### Work request
Beneath this instruction is a block of data; output from it exactly the lines that run from the one containing "rewrite !Hc. unfold" through the one containing "- assert (Hfold", inclusive.

Top of Materials provided

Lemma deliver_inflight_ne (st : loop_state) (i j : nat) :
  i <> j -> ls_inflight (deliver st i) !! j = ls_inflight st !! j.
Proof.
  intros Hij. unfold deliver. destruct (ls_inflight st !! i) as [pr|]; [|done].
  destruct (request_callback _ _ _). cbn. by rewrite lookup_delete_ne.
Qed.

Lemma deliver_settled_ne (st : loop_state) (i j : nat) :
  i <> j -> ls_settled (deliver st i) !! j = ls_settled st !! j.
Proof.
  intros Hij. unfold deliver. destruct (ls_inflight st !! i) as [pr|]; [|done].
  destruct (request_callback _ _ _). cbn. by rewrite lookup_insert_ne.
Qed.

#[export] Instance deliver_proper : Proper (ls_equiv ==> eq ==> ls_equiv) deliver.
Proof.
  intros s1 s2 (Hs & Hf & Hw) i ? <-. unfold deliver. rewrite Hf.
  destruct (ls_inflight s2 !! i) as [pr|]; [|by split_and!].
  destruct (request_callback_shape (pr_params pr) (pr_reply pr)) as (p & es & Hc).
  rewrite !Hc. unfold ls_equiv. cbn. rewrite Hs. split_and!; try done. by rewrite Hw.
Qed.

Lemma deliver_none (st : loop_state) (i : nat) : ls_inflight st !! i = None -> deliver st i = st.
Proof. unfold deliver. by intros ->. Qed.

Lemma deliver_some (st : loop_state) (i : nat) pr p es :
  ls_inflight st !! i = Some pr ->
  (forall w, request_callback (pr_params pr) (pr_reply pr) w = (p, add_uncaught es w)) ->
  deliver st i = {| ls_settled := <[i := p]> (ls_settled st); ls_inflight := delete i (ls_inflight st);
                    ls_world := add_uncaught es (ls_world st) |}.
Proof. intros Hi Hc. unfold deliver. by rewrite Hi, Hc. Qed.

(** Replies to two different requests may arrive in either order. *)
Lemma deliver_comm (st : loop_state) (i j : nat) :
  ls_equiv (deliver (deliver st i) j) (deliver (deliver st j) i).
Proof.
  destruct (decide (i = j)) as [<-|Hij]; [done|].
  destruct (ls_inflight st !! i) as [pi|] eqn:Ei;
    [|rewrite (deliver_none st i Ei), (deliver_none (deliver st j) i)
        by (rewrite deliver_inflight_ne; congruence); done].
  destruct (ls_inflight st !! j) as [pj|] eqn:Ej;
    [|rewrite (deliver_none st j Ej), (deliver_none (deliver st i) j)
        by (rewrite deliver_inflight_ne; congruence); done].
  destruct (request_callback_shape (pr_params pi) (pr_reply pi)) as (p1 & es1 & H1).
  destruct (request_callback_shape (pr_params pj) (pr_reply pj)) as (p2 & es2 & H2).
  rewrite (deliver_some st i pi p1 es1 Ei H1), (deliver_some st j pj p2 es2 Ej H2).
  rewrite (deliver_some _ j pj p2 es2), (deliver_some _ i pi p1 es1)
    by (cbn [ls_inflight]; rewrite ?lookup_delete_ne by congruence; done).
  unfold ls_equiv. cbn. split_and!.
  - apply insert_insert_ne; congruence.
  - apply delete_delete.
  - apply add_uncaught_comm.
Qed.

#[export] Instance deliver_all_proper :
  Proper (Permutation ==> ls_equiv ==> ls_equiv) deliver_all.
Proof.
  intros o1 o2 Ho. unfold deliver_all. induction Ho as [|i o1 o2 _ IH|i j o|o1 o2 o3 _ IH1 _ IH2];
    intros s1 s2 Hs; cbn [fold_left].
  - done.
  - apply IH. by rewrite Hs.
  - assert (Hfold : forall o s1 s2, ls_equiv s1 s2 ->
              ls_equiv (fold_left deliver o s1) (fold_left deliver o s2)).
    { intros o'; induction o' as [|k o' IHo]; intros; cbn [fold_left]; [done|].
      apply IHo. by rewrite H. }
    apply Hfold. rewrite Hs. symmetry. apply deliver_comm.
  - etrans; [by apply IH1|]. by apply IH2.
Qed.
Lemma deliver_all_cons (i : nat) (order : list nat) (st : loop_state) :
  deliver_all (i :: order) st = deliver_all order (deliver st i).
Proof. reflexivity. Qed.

Bottom of Materials provided

### Your response
  rewrite !Hc. unfold ls_equiv. cbn. rewrite Hs. split_and!; try done. by rewrite Hw.
Qed.

Lemma deliver_none (st : loop_state) (i : nat) : ls_inflight st !! i = None -> deliver st i = st.
Proof. unfold deliver. by intros ->. Qed.

Lemma deliver_some (st : loop_state) (i : nat) pr p es :
  ls_inflight st !! i = Some pr ->
  (forall w, request_callback (pr_params pr) (pr_reply pr) w = (p, add_uncaught es w)) ->
  deliver st i = {| ls_settled := <[i := p]> (ls_settled st); ls_inflight := delete i (ls_inflight st);
                    ls_world := add_uncaught es (ls_world st) |}.
Proof. intros Hi Hc. unfold deliver. by rewrite Hi, Hc. Qed.

(** Replies to two different requests may arrive in either order. *)
Lemma deliver_comm (st : loop_state) (i j : nat) :
  ls_equiv (deliver (deliver st i) j) (deliver (deliver st j) i).
Proof.
  destruct (decide (i = j)) as [<-|Hij]; [done|].
  destruct (ls_inflight st !! i) as [pi|] eqn:Ei;
    [|rewrite (deliver_none st i Ei), (deliver_none (deliver st j) i)
        by (rewrite deliver_inflight_ne; congruence); done].
  destruct (ls_inflight st !! j) as [pj|] eqn:Ej;
    [|rewrite (deliver_none st j Ej), (deliver_none (deliver st i) j)
        by (rewrite deliver_inflight_ne; congruence); done].
  destruct (request_callback_shape (pr_params pi) (pr_reply pi)) as (p1 & es1 & H1).
  destruct (request_callback_shape (pr_params pj) (pr_reply pj)) as (p2 & es2 & H2).
  rewrite (deliver_some st i pi p1 es1 Ei H1), (deliver_some st j pj p2 es2 Ej H2).
  rewrite (deliver_some _ j pj p2 es2), (deliver_some _ i pi p1 es1)
    by (cbn [ls_inflight]; rewrite ?lookup_delete_ne by congruence; done).
  unfold ls_equiv. cbn. split_and!.
  - apply insert_insert_ne; congruence.
  - apply delete_delete.
  - apply add_uncaught_comm.
Qed.

#[export] Instance deliver_all_proper :
  Proper (Permutation ==> ls_equiv ==> ls_equiv) deliver_all.
Proof.
  intros o1 o2 Ho. unfold deliver_all. induction Ho as [|i o1 o2 _ IH|i j o|o1 o2 o3 _ IH1 _ IH2];
    intros s1 s2 Hs; cbn [fold_left].
  - done.
  - apply IH. by rewrite Hs.
  - assert (Hfold : forall o s1 s2, ls_equiv s1 s2 ->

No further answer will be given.